Your applications might be begging for the addition of flash storage technology, but you'll have to decide where to put it, how much you'll need and how it should be used.
Flash storage can seem like an easy answer to application performance problems, but deciding what type of flash product to buy, and where and how to deploy it, is a lot more complicated.
Deciding what kind of solid-state storage to deploy, where it's deployed and the capacity required shouldn't be a process based on theoretical scenarios or data sheet statistics. It involves some analysis of the current environment to help define the problem you hope to remedy with flash storage. Essentially, you need to determine where the bottlenecks are, what the workloads involved look like, and what besides storage performance needs to be fixed or improved upon. You also have to take into account real-world constraints that can limit the possibilities or options one has to consider.
Flash choices aren't always evident
It would be great if there was a matrix that showed use cases on one axis, such as virtual desktop infrastructure (VDI), server virtualization, big data analytics and so on, and the ideal flash options for each on the other axis. But that's almost impossible because there are just too many variables that aren't related to use case, but are themselves interrelated.

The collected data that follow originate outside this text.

(** The [onProgress] callback [executeSwapBridgeSwap] gives to
    [executeSwapAndBridge]: what it logs when it returns, or what it throws.
    Its tests on [step] and [status] single out one variant each; the test
    for the error status guards an empty block. *)
Definition executeSwapBridgeSwap_onProgress (origin destination : ExplorerChain)
  (destinationName : string) (progress : SwapAndBridgeProgress)
  : Completion (list LogLine) :=
  match progress with
  | ApproveTxPending txHash _ =>
      match createTransactionUrl origin txHash with
      | Throw e => Throw e
      | Normal link =>
          Normal
            [ LogStep "Approving SpokePoolPeriphery to spend tokens";
              LogSuccess ("Approve TX: " ++ link) ]
      end
  | ApproveTxSuccess _ _ => Normal [LogSuccess "Approval confirmed"]
  | SwapAndBridgeTxPending txHash _ =>
      match createTransactionUrl origin txHash with
      | Throw e => Throw e
      | Normal link =>
          Normal
            [ LogStep "Submitting swapAndBridge transaction";
              LogSuccess ("SwapAndBridge TX: " ++ link) ]
      end
  | SwapAndBridgeTxSuccess txReceipt depositId _ _ =>
      Normal
        [ LogSuccess
            ("Transaction confirmed in block " ++ toString (blockNumber txReceipt));
          LogSuccess ("Deposit ID: " ++ toString depositId);
          LogJson "Transaction receipt" ]
  | FillPending _ =>
      Normal
        [ LogStep "Waiting for fill on destination chain...";
          LogJson "Deposit details" ]
  | FillTxSuccess txReceipt _ _ _ fillLog =>
      match createTransactionUrl destination (transactionHash txReceipt) with
      | Throw e => Throw e
      | Normal link =>
          Normal
            ([ LogSuccess ("Fill transaction confirmed on " ++ destinationName);
               LogSuccess ("Fill TX: " ++ link);
               LogJson "Fill transaction details" ]
             ++ match fillLog with
                | Some _ => [LogJson "Fill log details"]
                | None => []
                end)%list
      end
  | ApproveIdle | ProgressError _ _ _ => Normal []
  end.
(** * liveMediaStreamer: the AV frame circular queue

    A shallow embedding of [src/AVFramedQueue.cpp] (class [AVFramedQueue] and
    its subclasses [VideoFrameQueue] and [AudioFrameQueue]) together with the
    queue mock-up of [unitTests/FilterMockup.hh], and the properties of the
    frame-exchange fabric that the specification states about them.

    Conventions.
    - [unsigned] is a 32-bit word, kept as a [Z] with the wrap-around of every
      arithmetic operation written out ([uadd], [usub]).
    - A method of the class is a computation in the monad [M S] over the
      object it acts on; a computation either returns a value and the new
      state, or is undefined (remainder by zero, access outside the [frames]
      array), or runs out of loop fuel.
    - A [Frame*] is [NULL] or the address of a frame; the frames themselves
      live in a [Heap]. *)

From Stdlib Require Import ZArith Lia.
From stdpp Require Import base decidable list gmap.

Local Open Scope Z_scope.

(** ** Machine integers *)

Definition UINT_MODULUS : Z := 2 ^ 32.

Definition wrap (z : Z) : Z := z `mod` UINT_MODULUS.

(** [a + b] and [a - b] on [unsigned] operands. *)
Definition uadd (a b : Z) : Z := wrap (a + b).
Definition usub (a b : Z) : Z := wrap (a - b).

(** ** Computations over an object *)

Inductive outcome (S A : Type) : Type :=
| Ret (a : A) (s : S)
| Undefined
| OutOfFuel.

Arguments Ret {S A} a s.
Arguments Undefined {S A}.
Arguments OutOfFuel {S A}.

Definition M (S A : Type) : Type := S -> outcome S A.

Definition ret {S A} (a : A) : M S A := fun s => Ret a s.

Definition bind {S A B} (m : M S A) (k : A -> M S B) : M S B :=
  fun s =>
    match m s with
    | Ret a s' => k a s'
    | Undefined => Undefined
    | OutOfFuel => OutOfFuel
    end.

Definition gets {S A} (f : S -> A) : M S A := fun s => Ret (f s) s.
Definition modify {S} (f : S -> S) : M S unit := fun s => Ret tt (f s).
Definition undefined {S A} : M S A := fun _ => Undefined.
Definition out_of_fuel {S A} : M S A := fun _ => OutOfFuel.

Notation "'let*' x := m 'in' k" := (bind m (fun x => k))
  (at level 10, x name, m at level 100, k at level 200).
Notation "m >> k" := (bind m (fun _ => k))
  (at level 100, k at level 200, right associativity).

(** [a % b] on [unsigned] operands; the remainder by zero is undefined. *)
Definition urem {S} (a b : Z) : M S Z :=
  if decide (b = 0) then undefined else ret (a `mod` b).

(** The value returned by a computation, when there is one. *)
Definition value {S A} (o : outcome S A) : option A :=
  match o with Ret a _ => Some a | _ => None end.

(** ** Frames and connections *)

Inductive FramePtr : Type :=
| NULL
| FrameAt (a : nat).

Global Instance FramePtr_eq_dec : EqDecision FramePtr.
Proof. solve_decision. Defined.

(** Modelled from the spec: [struct ConnectionData] is declared in a header
    that is not among the sources.  The spec gives its four fields, "all small
    integers": the ids of the producing (writer) filter and of its writer, and
    the ids of the consuming (reader) filter and of its reader. *)
Record ConnectionData : Type := mkConnectionData {
  wFilterId : Z;
  writerId : Z;
  rFilterId : Z;
  readerId : Z
}.

(** ** AVFramedQueue *)

(** The fields of [AVFramedQueue]: [connectionData], [rear] and [front] come
    from the base class [FrameQueue], [frames] is the array of slots and [max]
    the number of slots in use. *)
Record AVFramedQueue : Type := mkAVFramedQueue {
  connectionData : ConnectionData;
  rear : Z;
  front : Z;
  frames : list FramePtr;
  max : Z
}.

Definition set_rear (r : Z) (q : AVFramedQueue) : AVFramedQueue :=
  mkAVFramedQueue (connectionData q) r (front q) (frames q) (max q).

Definition set_front (f : Z) (q : AVFramedQueue) : AVFramedQueue :=
  mkAVFramedQueue (connectionData q) (rear q) f (frames q) (max q).

Definition set_frames (fs : list FramePtr) (q : AVFramedQueue) : AVFramedQueue :=
  mkAVFramedQueue (connectionData q) (rear q) (front q) fs (max q).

For example, the location of the storage bottleneck typically determines where to put flash technology (in the host, for example, or in a storage array), but it has less to do with the use case and more to do with the makeup of the current storage infrastructure. However, the location decision can affect what type of flash is to be used (solid-state drives [SSDs] or flash on circuit cards like PCI Express [PCIe]), and whether it's deployed as a cache or storage tier. The type of flash deployment, in turn, can drive the capacity required (tiering requires more than caching), while cost and budget can limit that potential capacity.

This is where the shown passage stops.